On Tue, Jul 12, 2022 at 2:35 PM Gordon Woodington <[email protected]>
wrote:

> Because not everything that is grey can be undone and when it gets too
> dark it is too late.  Just the nature of how most of humankind,
> governments, groups of people react.  It is too hard.
>
> An individual claims one's personal increment is important and must be
> allowed, as many others will do too, and that one's own part was not the
> cause of the total negative impact and is absolutely needed.  Every year
> for more than a century there has been environmental pollution and
> resultant damage, but each increment was not the issue, but the sum of
> increments is a big disaster.  We see so many examples that society/mankind
> is not able to "unroll" enough of the increments .
>
> I expect human nature to be the same on a small scale, here in Lincoln.
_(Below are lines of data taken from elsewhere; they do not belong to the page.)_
(* ===== verification/Geodetic.v ===== *)
(** * Geographic coordinates (geodetic/main.cpp)

    Conversions between geodetic coordinates, earth-centred coordinates (ECEF) and the east,
    north, up frame of a point (ENU).  A double is read as the real number it stands for and
    std::sin, std::cos and sqrt as the functions they approximate: rounding is not modelled.  A function that
    writes through a pointer returns what it writes. *)

From Stdlib Require Import Reals Lra.
From S2P Require Import Prelude Intervals.

#[local] Open Scope R_scope.

(** The constants, as their literals. *)
Definition PI : R := 314159265358979323846 / 100000000000000000000.
Definition EPSILON : R := 1 / 1000000.
Definition centimeter : R := 1 / 100.
Definition a : R := 6378137.
Definition f : R := 1 / (298257223563 / 1000000000).
Definition e2 : R := f * (2 - f).

Definition degree_to_radian (degrees : R) : R := (PI / 180) * degrees.

Definition N (phi : R) : R :=
  let sin_phi := sin phi in
  a / sqrt (1 - e2 * (sin_phi * sin_phi)).

Record GeoditicCoord := mkGeo { latitude : R; longitude : R; height : R }.
Record EcefCoord := mkEcef { x : R; y : R; z : R }.
Record EnuCoord := mkEnu { e : R; n : R; u : R }.

(** The first [geodetic_to_ecef], of the sines and cosines. *)
Definition geodetic_to_ecef_trig (sin_phi cos_phi sin_lambda cos_lambda N_phi h : R) : EcefCoord :=
  mkEcef ((N_phi + h) * cos_phi * cos_lambda)
         ((N_phi + h) * cos_phi * sin_lambda)
         (((1 - e2) * N_phi + h) * sin_phi).

Definition geodetic_to_ecef (geo : GeoditicCoord) : EcefCoord :=
  let lambda := degree_to_radian (longitude geo) in
  let phi := degree_to_radian (latitude geo) in
  let h := height geo in
  geodetic_to_ecef_trig (sin phi) (cos phi) (sin lambda) (cos lambda) (N phi) h.

Definition ecef_to_enu (sin_phi0 cos_phi0 sin_lambda0 cos_lambda0 : R) (ecef0 ecef : EcefCoord) : EnuCoord :=
  let dx := x ecef - x ecef0 in
  let dy := y ecef - y ecef0 in
  let dz := z ecef - z ecef0 in
  mkEnu (- sin_lambda0 * dx + cos_lambda0 * dy)
        (- sin_phi0 * cos_lambda0 * dx + - sin_phi0 * sin_lambda0 * dy + cos_phi0 * dz)
        (cos_phi0 * cos_lambda0 * dx + cos_phi0 * sin_lambda0 * dy + sin_phi0 * dz).

Definition geodetic_to_enu (geo0 geo : GeoditicCoord) : EnuCoord :=
  let lambda0 := degree_to_radian (longitude geo0) in
  let phi0 := degree_to_radian (latitude geo0) in
  let h0 := height geo0 in
  let ecef0 := geodetic_to_ecef_trig (sin phi0) (cos phi0) (sin lambda0) (cos lambda0) (N phi0) h0 in
  let ecef := geodetic_to_ecef geo in
  ecef_to_enu (sin phi0) (cos phi0) (sin lambda0) (cos lambda0) ecef0 ecef.

Definition enu_to_ecef (sin_phi0 cos_phi0 sin_lambda0 cos_lambda0 : R) (ecef0 : EcefCoord) (enu : EnuCoord)
    : EcefCoord :=
  mkEcef (- sin_lambda0 * e enu + - sin_phi0 * cos_lambda0 * n enu + cos_phi0 * cos_lambda0 * u enu + x ecef0)
         (cos_lambda0 * e enu + - sin_phi0 * sin_lambda0 * n enu + cos_phi0 * sin_lambda0 * u enu + y ecef0)
         (cos_phi0 * n enu + sin_phi0 * u enu + z ecef0).

(** ** The tests *)

Definition almost_equal (v w epsilon : R) : bool := if Rlt_dec (Rabs (v - w)) epsilon then true else false.

(** [None] is the process aborted. *)
Definition test_assert (val : bool) : option () := if val then Some () else None.
Definition test_geodetic_to_ecef : option () :=
  let geo := mkGeo (340000005 / 10000000) (- (1173335693 / 10000000)) (25172 / 100) in
  let ecef := geodetic_to_ecef geo in
  test_assert (almost_equal (x ecef) (- (243060183 / 100)) centimeter);;
  test_assert (almost_equal (y ecef) (- (470244272 / 100)) centimeter);;
  test_assert (almost_equal (z ecef) (354658737 / 100) centimeter).

Definition test_ecef_to_enu : option () :=
  let geo0 := mkGeo (340000005 / 10000000) (- (1173335693 / 10000000)) (25172 / 100) in
  let ecef0 := geodetic_to_ecef geo0 in
  let sin_phi0 := sin (degree_to_radian (latitude geo0)) in
  let cos_phi0 := cos (degree_to_radian (latitude geo0)) in
  let sin_lambda0 := sin (degree_to_radian (longitude geo0)) in
  let cos_lambda0 := cos (degree_to_radian (longitude geo0)) in
  let enu_of := ecef_to_enu sin_phi0 cos_phi0 sin_lambda0 cos_lambda0 ecef0 in
  let enu := enu_of (mkEcef (x ecef0 + 1) (y ecef0) (z ecef0)) in
  let enu' := enu_of (mkEcef (x ecef0) (y ecef0 + 1) (z ecef0)) in
  let enu'' := enu_of (mkEcef (x ecef0) (y ecef0) (z ecef0 + 1)) in
  test_assert (almost_equal (e enu) (88834836 / 100000000) EPSILON);;
  test_assert (almost_equal (n enu) (25676467 / 100000000) EPSILON);;
  test_assert (almost_equal (u enu) (- (38066927 / 100000000)) EPSILON);;
  test_assert (almost_equal (e enu') (- (45917011 / 100000000)) EPSILON);;
  test_assert (almost_equal (n enu') (49675810 / 100000000) EPSILON);;
  test_assert (almost_equal (u enu') (- (73647416 / 100000000)) EPSILON);;
  test_assert (almost_equal (e enu'') 0 EPSILON);;
  test_assert (almost_equal (n enu'') (82903757 / 100000000) EPSILON);;
  test_assert (almost_equal (u enu'') (55919291 / 100000000) EPSILON).

Definition test_geodetic_to_enu : option () :=
  let geo0 := mkGeo (46017 / 1000) (7750 / 1000) 1673 in
  let geo := mkGeo (45976 / 1000) (7658 / 1000) 4531 in
  let enu := geodetic_to_enu geo0 geo in
  test_assert (almost_equal (e enu) (- (713476 / 100)) centimeter);;
  test_assert (almost_equal (n enu) (- (455632 / 100)) centimeter);;
  test_assert (almost_equal (u enu) (285239 / 100) centimeter).

Definition test_enu_to_ecef : option () :=
  let geo0 := mkGeo (340000005 / 10000000) (- (1173335693 / 10000000)) (25172 / 100) in
  let ecef0 := geodetic_to_ecef geo0 in
  let sin_phi0 := sin (degree_to_radian (latitude geo0)) in
  let cos_phi0 := cos (degree_to_radian (latitude geo0)) in
  let sin_lambda0 := sin (degree_to_radian (longitude geo0)) in
  let cos_lambda0 := cos (degree_to_radian (longitude geo0)) in
  let enu := ecef_to_enu sin_phi0 cos_phi0 sin_lambda0 cos_lambda0 ecef0
               (mkEcef (x ecef0 + 1) (y ecef0 + 1) (z ecef0 + 1)) in
  let ecef := enu_to_ecef sin_phi0 cos_phi0 sin_lambda0 cos_lambda0 ecef0 enu in
  test_assert (almost_equal (x ecef) (x ecef0 + 1) EPSILON);;
  test_assert (almost_equal (y ecef) (y ecef0 + 1) EPSILON);;
  test_assert (almost_equal (z ecef) (z ecef0 + 1) EPSILON).

Definition main : option Z :=
  test_geodetic_to_ecef;; test_ecef_to_enu;; test_geodetic_to_enu;; test_enu_to_ecef;; Some 0%Z.

(** ** Specification *)

(** The polar radius. *)
Definition b : R := a * (1 - f).

(** The ellipsoid of revolution. *)
Definition on_ellipsoid (p : EcefCoord) : Prop := (x p)² / a² + (y p)² / a² + (z p)² / b² = 1.

(** The outer normal of the ellipsoid at a point is along the gradient of its equation. *)
Definition gradient (p : EcefCoord) : EcefCoord := mkEcef (2 * x p / a²) (2 * y p / a²) (2 * z p / b²).

Definition move (p : EcefCoord) (r : R) (d : EcefCoord) : EcefCoord :=
  mkEcef (x p + r * x d) (y p + r * y d) (z p + r * z d).
Definition distance2 (p q : EcefCoord) : R := (x p - x q)² + (y p - y q)² + (z p - z q)².

(** ** Lemmas *)

Lemma sin2_cos2' t : sin t * sin t = 1 - cos t * cos t.
Proof. pose proof (sin2_cos2 t) as H. unfold Rsqr in H. lra. Qed.

Lemma ecef_eq p q : x p = x q → y p = y q → z p = z q → p = q.
Proof. destruct p, q. simpl. by intros -> -> ->. Qed.

Lemma enu_eq p q : e p = e q → n p = n q → u p = u q → p = q.
Proof. destruct p, q. simpl. by intros -> -> ->. Qed.

(** An identity of the sines and cosines of two angles: the squares of the sines away. *)
Ltac trig phi lambda := simpl; unfold Rsqr; ring [(sin2_cos2' phi) (sin2_cos2' lambda)].

Lemma f_bounds : 0 < f < 1 / 298.
Proof. unfold f. split; lra. Qed.

Lemma e2_bounds : 0 < e2 < 1 / 100.
Proof. pose proof f_bounds. unfold e2. split; nra. Qed.

Lemma radicand_pos phi : 0 < 1 - e2 * (sin phi * sin phi).
Proof.
  pose proof e2_bounds. pose proof (sin2_cos2' phi). assert (0 <= cos phi * cos phi) by nra.
  assert (0 <= sin phi * sin phi) by nra. nra.
Qed.

Lemma N_pos phi : 0 < N phi.
Proof. unfold N, a. apply Rdiv_lt_0_compat; [lra|]. apply sqrt_lt_R0, radicand_pos. Qed.

Lemma N_square phi : N phi * N phi * (1 - e2 * (sin phi * sin phi)) = a * a.
Proof.
  unfold N. pose proof (radicand_pos phi) as Hr. set (r := 1 - e2 * (sin phi * sin phi)) in *.
  pose proof (sqrt_lt_R0 r Hr) as Hs. pose proof (sqrt_sqrt r (Rlt_le _ _ Hr)) as Hq.
  rewrite <- Hq at 3. field. lra.
Qed.

Lemma b_square : b * b = a * a * (1 - e2).
Proof. unfold b, e2. ring. Qed.

Lemma b_pos : 0 < b.
Proof. pose proof f_bounds. unfold b, a. nra. Qed.

(** ** Properties *)

(** The conversion into the frame of a point keeps the distance to it. *)
Lemma enu_distance phi0 lambda0 ecef0 p :
  let enu := ecef_to_enu (sin phi0) (cos phi0) (sin lambda0) (cos lambda0) ecef0 p in
  (e enu)² + (n enu)² + (u enu)² = distance2 p ecef0.
Proof. unfold distance2. trig phi0 lambda0. Qed.

Lemma enu_trip phi0 lambda0 ecef0 :
  let sp := sin phi0 in let cp := cos phi0 in let sl := sin lambda0 in let cl := cos lambda0 in
  (∀ ecef, enu_to_ecef sp cp sl cl ecef0 (ecef_to_enu sp cp sl cl ecef0 ecef) = ecef) ∧
  (∀ enu, ecef_to_enu sp cp sl cl ecef0 (enu_to_ecef sp cp sl cl ecef0 enu) = enu).
Proof. split; intros r; [apply ecef_eq|apply enu_eq]; trig phi0 lambda0. Qed.

(** An assertion that holds, before the rest of a test and at its end. *)
Lemma assert_then {A} v w eps (k : option A) r :
  Rabs (v - w) < eps → k = r → (test_assert (almost_equal v w eps);; k) = r.
Proof. intros H <-. unfold almost_equal. by destruct (Rlt_dec _ _). Qed.

Lemma assert_last v w eps : Rabs (v - w) < eps → test_assert (almost_equal v w eps) = Some ().
Proof. intros H. unfold almost_equal. by destruct (Rlt_dec _ _). Qed.

Ltac assertions := cbv zeta; repeat apply assert_then; try apply assert_last; [..|try reflexivity].

(** The values are expressions of integers, sines, cosines and square roots. *)
Ltac test_by_bounds :=
  assertions;
  unfold EPSILON, centimeter, geodetic_to_enu, ecef_to_enu, geodetic_to_ecef, geodetic_to_ecef_trig, N,
    degree_to_radian, PI, a, e2, f;
  cbn [x y z e n u latitude longitude height]; cbv zeta; by_bounds.

Lemma test_geodetic_to_ecef_passes : test_geodetic_to_ecef = Some ().
Proof. unfold test_geodetic_to_ecef. test_by_bounds. Qed.

(** The points of the test are one metre from the origin of the frame. *)
Lemma test_ecef_to_enu_passes : test_ecef_to_enu = Some ().
Proof.
  unfold test_ecef_to_enu. cbv zeta. set (p := geodetic_to_ecef _). unfold ecef_to_enu. cbn [x y z].
  assert (∀ r, r + 1 - r = 1) as Hr by (intros; ring). rewrite !Hr, !Rminus_diag. clear p Hr. test_by_bounds.
Qed.

Lemma test_geodetic_to_enu_passes : test_geodetic_to_enu = Some ().
Proof. unfold test_geodetic_to_enu. test_by_bounds. Qed.

Lemma test_enu_to_ecef_passes : test_enu_to_ecef = Some ().
Proof.
  unfold test_enu_to_ecef. cbv zeta. rewrite (proj1 (enu_trip _ _ _)). cbn [x y z].
  assertions; rewrite Rminus_diag, Rabs_R0; unfold EPSILON; lra.
Qed.

(** The program's tests pass: the conversions of its coordinates agree with the reference values, to a
    centimetre or a micrometre, so main returns 0 and aborts nowhere. *)
Theorem main_tests_pass : main = Some 0%Z.
Proof.
  unfold main. by rewrite test_geodetic_to_ecef_passes, test_ecef_to_enu_passes, test_geodetic_to_enu_passes,
    test_enu_to_ecef_passes.
Qed.

(** [geodetic_to_ecef] puts a point of height zero on the ellipsoid of radii a and a (1 - f), with the vertical
    of its latitude and longitude the outer normal there, and a point of height h at h along this vertical. *)
Theorem geodetic_on_ellipsoid geo :
  let phi := degree_to_radian (latitude geo) in
  let lambda := degree_to_radian (longitude geo) in
  let up := mkEcef (cos phi * cos lambda) (cos phi * sin lambda) (sin phi) in
  let ground := geodetic_to_ecef (mkGeo (latitude geo) (longitude geo) 0) in
  on_ellipsoid ground ∧
  gradient ground = move (mkEcef 0 0 0) (2 * N phi / a²) up ∧ 0 < 2 * N phi / a² ∧
  geodetic_to_ecef geo = move ground (height geo) up.
Proof.
  intros phi lambda up ground. pose proof (N_square phi) as HN. pose proof (N_pos phi) as HNp.
  pose proof b_square as Hb. pose proof b_pos as Hbp. pose proof e2_bounds as He.
  assert (Ha : 0 < a) by (unfold a; lra). assert (Hb2 : b² = a² * (1 - e2)) by exact Hb.
  split_and!.
  - subst ground. unfold on_ellipsoid, geodetic_to_ecef, geodetic_to_ecef_trig. cbn [x y z latitude longitude height].
    fold phi lambda. rewrite !Rplus_0_r, Hb2. unfold Rsqr.
    transitivity (N phi * N phi * (cos phi * cos phi * (cos lambda * cos lambda + sin lambda * sin lambda)
                    + (1 - e2) * (sin phi * sin phi)) / (a * a)); [field; lra|].
    replace (cos phi * cos phi * _ + _) with (1 - e2 * (sin phi * sin phi)) by trig phi lambda.
    rewrite HN. field. lra.
  - apply ecef_eq; subst ground; unfold up, gradient, move, geodetic_to_ecef, geodetic_to_ecef_trig;
      cbn [x y z latitude longitude height]; fold phi lambda; rewrite ?Hb2; unfold Rsqr; field; lra.
  - apply Rdiv_lt_0_compat; [lra|]. unfold Rsqr. nra.
  - apply ecef_eq; subst ground; unfold up, move, geodetic_to_ecef, geodetic_to_ecef_trig; cbn; fold phi lambda; ring.
Qed.

(** In the frame of a point, a point of the same latitude and longitude is straight up, by the
    difference of the heights; the point itself is the origin. *)
Theorem geodetic_to_enu_above lat lon h0 h :
  geodetic_to_enu (mkGeo lat lon h0) (mkGeo lat lon h) = mkEnu 0 0 (h - h0).
Proof.
  set (phi := degree_to_radian lat). set (lambda := degree_to_radian lon).
  apply enu_eq; unfold geodetic_to_enu, geodetic_to_ecef; cbn; fold phi lambda; trig phi lambda.
Qed.

(** Seen from any point, the two conversions are inverse: [enu_to_ecef] turns the output of [geodetic_to_enu]
    back into the ECEF coordinates, and [ecef_to_enu] every output of [enu_to_ecef] into its input; distances are
    kept. *)
Theorem geodetic_enu_roundtrip geo0 :
  let phi0 := degree_to_radian (latitude geo0) in
  let lambda0 := degree_to_radian (longitude geo0) in
  let sp := sin phi0 in let cp := cos phi0 in let sl := sin lambda0 in let cl := cos lambda0 in
  let ecef0 := geodetic_to_ecef geo0 in
  (∀ geo, enu_to_ecef sp cp sl cl ecef0 (geodetic_to_enu geo0 geo) = geodetic_to_ecef geo) ∧
  (∀ enu, ecef_to_enu sp cp sl cl ecef0 (enu_to_ecef sp cp sl cl ecef0 enu) = enu) ∧
  (∀ p, (e (geodetic_to_enu geo0 p))² + (n (geodetic_to_enu geo0 p))² + (u (geodetic_to_enu geo0 p))²
        = distance2 (geodetic_to_ecef p) ecef0).
Proof.
  intros phi0 lambda0 sp cp sl cl ecef0. split_and!; intros; [apply enu_trip..|].
  unfold geodetic_to_enu. fold phi0 lambda0. apply enu_distance.
Qed.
>  Once the damage of an increment becomes "the new normal", memories fade of
> what was lost, and it's easier to forge ahead yet another increment,
> because " it too has so little impact".  So I disagree wholeheartedly with
> allowing the proposed incremental changes.
>
> Because of many real aspects of Nature and human nature, I believe changes
> will become irreversible.
>
> Gordon Woodington
>
> On Tue, Jul 12, 2022 at 10:09 AM Rich Rosenbaum <[email protected]> wrote:
>
>> I don't know why people think that changes are irreversible. If something
>> isn't working is there a reason that it can't be undone?
>>
>> How else can you learn what really works and what doesn't?